Article

Certain Blood Types Linked to Protective Benefit for Red Meat Allergy

Author(s):

Those with blood type B or AB are an estimated 5-fold less likely to be diagnosed with red meat allergy.

Jonathan R. Brestoff, MD,

PhD

, MPH

Although the recently recognized galactose-alpha-1, 3-galactose (alpha-gal) allergy, otherwise known as red meat allergy, has resulted in scares in the media, new data has revealed that those with blood type AB or B may be up to 5-fold less likely to be diagnosed with the condition.

Led by Jonathan R. Brestoff, MD, PhD, MPH, the team of investigators from the Washington University School of Medicine in St. Louis, Missouri, sought to determine if the similar molecular structure of alpha-gal to the B antigen would have any impact on the sensitivity to alpha-gal for those with the antigen in their blood.

“The molecular structure of alpha-gal is similar to that of the B antigen, a carbohydrate found on blood cells of people with B or AB blood types,” Brestoff said in a statement. “We hypothesized that people who express the B antigen have immune systems that are trained to ignore alpha-gal because it looks like an innocuous self-antigen. If that is correct, then people who make the B antigen should be less likely to undergo allergic sensitization to alpha-gal and, subsequently, protected from developing red meat allergy.”

The team took a cohort of 280 patients, 92 patients with red meat allergy and 188 controls, all with known A, B, and O blood types. They compared the expected and observed frequencies of blood type O, A, B, and AB, anticipating B or AB blood types to consist of an estimated 20.3% of the cohort with red meat allergy, however, the observed rate of B or AB blood types was only 4.35% (P = .005).

Brestoff and the team then utilized logistic regression to define the odds ratios (OR) of having red meat allergy according to blood type. They found that those with the B antigen in their blood were less likely to produce alpha-gal specific Immunoglobulin E (IgE) than their counterparts without it (OR, 0.19; 95% CI, 0.04—0.80; P = .023).

Additionally, those with AB or B blood types were also less likely to produce beef-specific IgE with an OR of 0.29 (95% CI, 0.11—0.80; P = .016).

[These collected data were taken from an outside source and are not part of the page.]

Lemma null_goal_response_ends_the_run_witness :
  scripted [Responds (Some (js " null "))] [] goalModel
    (goal_request (js "Teach me TypeScript"))
  = Responds (Some (js " null "))
  /\ JSON_parse (js " null ") = Some JNull
  /\ fst (generateRoadmap sample_engine (scripted [Responds (Some (js " null "))])
            sample_buildRoadmapPrompt (js "Teach me TypeScript") [])
     = Throws (Error_ (js "Failed to preprocess goal with Gemini: Cannot read properties of null (reading 'goal')")).
Proof.
  split; [reflexivity|]. split; [reflexivity|].
  exact (proj1 (@null_goal_response_ends_the_run sample_engine
                  (scripted [Responds (Some (js " null "))])
                  sample_buildRoadmapPrompt (js "Teach me TypeScript")
                  (js " null ") [] eq_refl eq_refl)).
Defined.

(** X6. A roadmap response that decodes to null fails the run although the
    strict decode succeeded: reading [roadmap] of null throws inside the [try]
    block and the caller gets that TypeError wrapped as a generation
    failure. *)
Theorem null_roadmap_response_fails
    (E : engine) (gemini : trace -> GenerativeModel -> request -> reply)
    (buildRoadmapPrompt : jsval -> jsval -> jsval -> jsstring)
    (userMessage text : jsstring) (t t1 : trace) (pg : PreprocessedGoal) :
  preprocess E gemini userMessage t = (Returns pg, t1) ->
  gemini t1 chatModel
    (roadmap_request
       (fullPrompt userMessage
          (buildRoadmapPrompt (goal pg) (known pg) (experienceLevel pg))))
  = Responds (Some text) ->
  JSON_parse text = Some JNull ->
  fst (generateRoadmap E gemini buildRoadmapPrompt userMessage t)
  = Throws (Error_ (js "Failed to generate or parse roadmap: "
                    ++ null_read_message E JNull (js "roadmap"))).
Proof.
  intros H1 Hg Hp.
  pose proof (@roadmap_try_decoded E gemini _ _ _ _ Hg Hp) as H2.
  cbv iota in H2.
  now rewrite (generateRoadmap_throws _ _ buildRoadmapPrompt _ _ H1 H2).
Qed.

Lemma null_roadmap_response_fails_witness :
  exists pg t1,
    preprocess sample_engine
      (scripted [Responds (Some sample_goal_text); Responds (Some (js "null "))])
      (js "Teach me TypeScript") [] = (Returns pg, t1)
    /\ scripted [Responds (Some sample_goal_text); Responds (Some (js "null "))]
         t1 chatModel
         (roadmap_request
            (fullPrompt (js "Teach me TypeScript")
               (sample_buildRoadmapPrompt (goal pg) (known pg)
                  (experienceLevel pg))))
       = Responds (Some (js "null "))
    /\ JSON_parse (js "null ") = Some JNull
    /\ fst (generateRoadmap sample_engine
              (scripted [Responds (Some sample_goal_text);
                         Responds (Some (js "null "))])
              sample_buildRoadmapPrompt (js "Teach me TypeScript") [])
       = Throws (Error_ (js "Failed to generate or parse roadmap: Cannot read properties of null (reading 'roadmap')")).
Proof.
  do 2 eexists. split; [reflexivity|]. split; [reflexivity|].
  split; [reflexivity|].
  eapply null_roadmap_response_fails; reflexivity.
Defined.

Lemma field_of_non_object (k : jsstring) (v : jsval) :
  (forall ms, v <> JObj ms) -> field k v = JUndefined.
Proof. intros H. destruct v; try reflexivity. now destruct (H members). Qed.

(** X7. A roadmap response that decodes to anything but an object or null (a
    bare stage list, a string, a number, a boolean) is not an error: the run
    returns a response whose [roadmap], [shouldTriggerCalendar] and
    [calendarIntentReason] are all undefined. *)
Theorem non_object_roadmap_response_reads_as_undefined
    (E : engine) (gemini : trace -> GenerativeModel -> request -> reply)
    (buildRoadmapPrompt : jsval -> jsval -> jsval -> jsstring)
    (userMessage text : jsstring) (t t1 : trace) (pg : PreprocessedGoal)
    (v : jsval) :
  preprocess E gemini userMessage t = (Returns pg, t1) ->
  gemini t1 chatModel
    (roadmap_request
       (fullPrompt userMessage
          (buildRoadmapPrompt (goal pg) (known pg) (experienceLevel pg))))
  = Responds (Some text) ->
  JSON_parse text = Some v ->
  v <> JNull ->
  (forall ms, v <> JObj ms) ->
  fst (generateRoadmap E gemini buildRoadmapPrompt userMessage t)
  = Returns {| roadmap := JUndefined;
               shouldTriggerCalendar := JUndefined;
               calendarIntentReason := Some JUndefined |}.
Proof.
  intros H1 Hg Hp Hv Ho.
  pose proof (@roadmap_try_decoded E gemini _ _ _ _ Hg Hp) as H2.
  rewrite !(field_of_non_object _ Ho) in H2.
  assert (H3 : fst (roadmap_try E gemini
                      (fullPrompt userMessage
                         (buildRoadmapPrompt (goal pg) (known pg)
                            (experienceLevel pg))) t1)
               = Returns {| roadmap := JUndefined;
                            shouldTriggerCalendar := JUndefined;
                            calendarIntentReason := Some JUndefined |})
    by (rewrite H2; destruct v; try reflexivity; congruence).
  now rewrite (generateRoadmap_returns _ _ buildRoadmapPrompt _ _ H1 H3).
Qed.

Lemma non_object_roadmap_response_reads_as_undefined_witness :
  exists pg t1,
    preprocess sample_engine
      (scripted [Responds (Some sample_goal_text);
                 Responds (Some sample_stage_list)])
      (js "Teach me TypeScript") [] = (Returns pg, t1)
    /\ scripted [Responds (Some sample_goal_text);
                 Responds (Some sample_stage_list)] t1 chatModel
         (roadmap_request
            (fullPrompt (js "Teach me TypeScript")
               (sample_buildRoadmapPrompt (goal pg) (known pg)
                  (experienceLevel pg))))
       = Responds (Some sample_stage_list)
    /\ JSON_parse sample_stage_list = Some (JArr [JObj [(js "id", JStr (js "s1"))]])
    /\ fst (generateRoadmap sample_engine
              (scripted [Responds (Some sample_goal_text);
                         Responds (Some sample_stage_list)])
              sample_buildRoadmapPrompt (js "Teach me TypeScript") [])
       = Returns {| roadmap := JUndefined;
                    shouldTriggerCalendar := JUndefined;
                    calendarIntentReason := Some JUndefined |}.
Proof.
  do 2 eexists. split; [reflexivity|]. split; [reflexivity|].
  split; [reflexivity|].
  eapply non_object_roadmap_response_reads_as_undefined;
    [reflexivity|reflexivity|reflexivity|discriminate|discriminate].
Defined.

(** X8. A goal response that decodes to anything but an object or null is
    not an error either: [preprocess] returns a goal whose [goal] and optional
    fields are undefined and whose [known] is the empty array, and the run
    goes on to the roadmap stage with it. *)
Theorem non_object_goal_response_reads_as_empty
    (E : engine) (gemini : trace -> GenerativeModel -> request -> reply)
    (message text : jsstring) (t : trace) (v : jsval) :
  gemini t goalModel (goal_request message) = Responds (Some text) ->
  JSON_parse text = Some v ->
  v <> JNull ->
  (forall ms, v <> JObj ms) ->
  preprocess E gemini message t
  = (Returns {| goal := JUndefined;
                known := JArr [];
                experienceLevel := JUndefined;
                formatPreference := JUndefined;
                timeframe := JUndefined;
                specificFocus := JUndefined |},
     t ++ [Requested goalModel (goal_request message)]).
Proof.
  intros Hg Hp Hv Ho.
  pose proof (@preprocess_try_decoded E gemini _ _ _ _ Hg Hp) as H1.
  rewrite !(field_of_non_object _ Ho) in H1.
  apply preprocess_returns. rewrite H1.
  destruct v; try reflexivity; congruence.
Qed.

Lemma non_object_goal_response_reads_as_empty_witness :
  scripted [Responds (Some (js "[1, 2.5e3, true]"))] [] goalModel
    (goal_request (js "Teach me TypeScript"))
  = Responds (Some (js "[1, 2.5e3, true]"))
  /\ JSON_parse (js "[1, 2.5e3, true]")
     = Some (JArr [JNum (js "1"); JNum (js "2.5e3"); JBool true])
  /\ fst (preprocess sample_engine
            (scripted [Responds (Some (js "[1, 2.5e3, true]"))])
            (js "Teach me TypeScript") [])
     = Returns {| goal := JUndefined;
                  known := JArr [];
                  experienceLevel := JUndefined;
                  formatPreference := JUndefined;
                  timeframe := JUndefined;
                  specificFocus := JUndefined |}.
Proof.
  split; [reflexivity|]. split; [reflexivity|].
  eapply eq_trans;
    [apply (f_equal fst);
     eapply (@non_object_goal_response_reads_as_empty sample_engine
               (scripted [Responds (Some (js "[1, 2.5e3, true]"))])
               (js "Teach me TypeScript") (js "[1, 2.5e3, true]") []);
     [reflexivity|reflexivity|discriminate|discriminate]
    |reflexivity].
Defined.

(** ** Texts of white space *)

Lemma lex_blank (text : jsstring) (acc : list token) :
  blank text = true -> lex LIdle acc text = Some (rev acc).
Proof.
  unfold blank. induction text as [|c text IH]; intros H; [reflexivity|].
  simpl in H. apply andb_true_iff in H as [Hc Ht].
  simpl. unfold lex_idle. rewrite Hc. simpl. now apply IH.
Qed.

Lemma JSON_parse_blank (text : jsstring) : blank text = true -> JSON_parse text = None.
Proof. intros H. unfold JSON_parse. now rewrite (lex_blank _ [] H). Qed.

Overall, patients without blood type B or AB were 5 times more likely to be diagnosed with the alpha-gal allergy (OR, 0.20; 95%CI, 0.07—0.62; P =.004). As a result, the authors concluded that those with red blood cells expressing the B antigen are protected from developing red meat allergy and are at lower risk to produce anti-alpha-gal IgE. An ABO blood type may impact an individual’s susceptibility to red meat allergy, they wrote.

“Patients expressing the B antigen were much less likely than those without the B antigen (blood types O or A) to react to alpha-gal,” Brestoff said. “In fact, patients with B or AB blood types were 5 times less likely to have been diagnosed with red meat allergy.”

The results of the study were presented at the 2018 American Academy of Allergy, Asthma, and Immunology/World Allergy Organization Joint Congress in Orlando, Florida.